Staycee, the tattoo artist, explains the procedure and we begin. She tells me she must be very careful how much pressure she applies with the needle. Too little and not deep enough, the ink will fade. The design will not last. Too much pressure and too deep, the ink will spread through the capillaries and a blowout will occur. The lines will become blurred, haloed, might even cause bumps and scars that will be permanent. Finding the appropriate spot between the layers of skin is a skill I appreciate this young lady having. It’s good to have something to appreciate while gritting your teeth.

To further distract myself from the discomfort, I think about the design I’ve chosen. After describing to a friend what I wanted, he drew it out for me. It’s perfect.

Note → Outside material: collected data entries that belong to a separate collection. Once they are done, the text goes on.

(** X12.  When one create of a bulk copy, or one delete of a group delete,
    is rejected, the request of every template has gone out all the same
    (nothing is rolled back), no refetch is forked and no state is set: the
    copy modal stays open and the list keeps showing what it showed.  The
    failure is logged. *)
Theorem bulk_failure_no_rollback (st : State) (newClient : Assignee) (group : list Template)
    (tk : string) (mutations : nat → result Template) (io : Refetch)
    (selected : list Template) (i j : nat) (e e' : exn) :
  selectedClientTemplates st = Some selected →
  (i < length selected)%nat → mutations i = Throw e →
  (j < length group)%nat → mutations j = Throw e' →
  let copy := trace (handleBulkCopy API st newClient (Ok tk) mutations io) in
  let delete := trace (handleDeleteGroup API st group true (Ok tk) mutations io) in
  length (List.filter is_mutation (flatten copy)) = length selected
  ∧ Forall inert copy ∧ run st copy = st
  ∧ ConsoleError "Error bulk copying templates:" ∈ copy
  ∧ length (List.filter is_mutation (flatten delete)) = length group
  ∧ Forall inert delete ∧ run st delete = st
  ∧ ConsoleError "Error deleting templates:" ∈ delete.
Proof.
  intros Hsel Hi Hm Hj Hm' copy delete. subst copy delete.
  destruct (bulk_copy_shape st newClient tk mutations io selected i e Hsel Hi Hm)
    as (requests & Hinert & Hcount & ->).
  destruct (delete_group_shape st group tk mutations io j e' Hj Hm')
    as (requests' & logged & Hinert' & Hcount' & Hlogged & ->).
  assert (Hcopy : Forall inert
            ([GetAccessToken; ConsoleLog "Selected templates to copy:";
              ConsoleLog "New client to assign:"] ++ requests
             ++ [ConsoleError "Error bulk copying templates:";
                 ConsoleError "Error details:"])).
  { apply Forall_app. split; [repeat constructor|].
    apply Forall_app. split; [exact Hinert | repeat constructor]. }
  assert (Hdelete : Forall inert
            ([WindowConfirm "Are you sure you want to delete all templates for this client?";
              GetAccessToken] ++ requests'
             ++ ConsoleError "Error deleting templates:" :: logged)).
  { apply Forall_app. split; [repeat constructor|].
    apply Forall_app. split; [exact Hinert'|]. constructor; [exact I|].
    eapply Forall_impl; [exact Hlogged|]. intros ev Hev. by destruct ev. }
  assert (Hquiet : List.filter is_mutation (flatten logged) = []).
  { clear -Hlogged. induction Hlogged as [|ev rest Hev _ IH]; [reflexivity|].
    destruct ev; try done; exact IH. }
  repeat split.
  - rewrite !flatten_app, !List.filter_app, !length_app, Hcount. cbn. lia.
  - exact Hcopy.
  - by apply run_inert.
  - rewrite !elem_of_app. right. right. apply list_elem_of_here.
  - rewrite !flatten_app, !List.filter_app, !length_app, Hcount'.
    change (flatten (ConsoleError "Error deleting templates:" :: logged))
      with (ConsoleError (C:=Setter) "Error deleting templates:" :: flatten logged).
    cbn [List.filter is_mutation]. rewrite Hquiet. cbn. lia.
  - exact Hdelete.
  - by apply run_inert.
  - rewrite !elem_of_app. right. right. apply list_elem_of_here.
Qed.
End BulkFailure.

(** Both creates of a copy of the two Acme templates are rejected. *)
Lemma bulk_failure_no_rollback_witness :
  TemplatePage.run acme_page
    (trace (TemplatePage.handleBulkCopy sample_api acme_page beta (Ok "token")
              (λ _, rejected) (sample_refetch [])))
  = acme_page.
Proof.
  pose proof (bulk_failure_no_rollback sample_api acme_page beta [acme_one] "token"
                (λ _, rejected) (sample_refetch []) [acme_one; acme_two] 0 0
                (AxiosError None) (AxiosError None) eq_refl
                ltac:(cbn; lia) eq_refl ltac:(cbn; lia) eq_refl)
    as (_ & _ & Hrun & _).
  exact Hrun.
Defined.

(** ** Searching *)

Section Searching.
Context (API : ApiEndpoints).

(** X13.  The client search of the bulk-copy modal never shows anything
    but clients, whatever is typed and whatever the server answers: after a
    keystroke the candidates are the client entries of the response, in its
    order, when the text has two characters or more and both promises
    resolve, and none otherwise. *)
Theorem client_search_shows_clients (st : TemplatePage.State) (text : string)
    (tok : result string) (response : result (option (list Assignee))) :
  let shown :=
    TemplatePage.newClientSearchResults
      (TemplatePage.run st
         (trace (TemplatePage.handleNewClientSearchChange API st text tok response))) in
  Forall (λ a, a_type a = "client") shown
  ∧ shown = (if (2 <=? String.length text)%nat
             then match tok, response with
                  | Ok _, Ok (Some found) => List.filter is_client found
                  | _, _ => []
                  end
             else []).
Proof.
  intros shown.
  assert (Hshown : shown = (if (2 <=? String.length text)%nat
             then match tok, response with
                  | Ok _, Ok (Some found) => List.filter is_client found
                  | _, _ => []
                  end
             else [])).
  { subst shown. unfold TemplatePage.handleNewClientSearchChange, TemplatePage.searchClients.
    destruct text as [|c1 [|c2 rest]]; [by destruct st | by destruct st |].
    cbn [String.length Nat.leb String.eqb].
    destruct tok as [tk|e], response as [[found|]|e'], st; reflexivity. }
  split; [|exact Hshown]. rewrite Hshown.
  destruct (2 <=? String.length text)%nat; [|constructor].
  destruct tok as [tk|e]; [|constructor].
  destruct response as [[found|]|e']; try constructor.
  apply Forall_forall. intros a Ha. apply list_elem_of_In, filter_In in Ha as [_ Ha].
  unfold is_client in Ha. by apply String.eqb_eq in Ha.
Qed.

After the work is done I admire the back of my right shoulder in the mirrors. A dove with wings outspread and in calligraphy the words ‘signed sealed delivered’ encircling the bird and weaving through its wings. Underneath in delicate smaller font a scripture reference: Ephesians 1:11-14. Now it dawns on me the correlation between the design and what Staycee’d explained to me.

My skin burns and I’m reminded of the inner pain I’d endured for many years. Abused by an uncle in ways no little girl should ever have to encounter, I’d carried the shame until depression and suicidal thoughts drove me as an adult to professional counselling.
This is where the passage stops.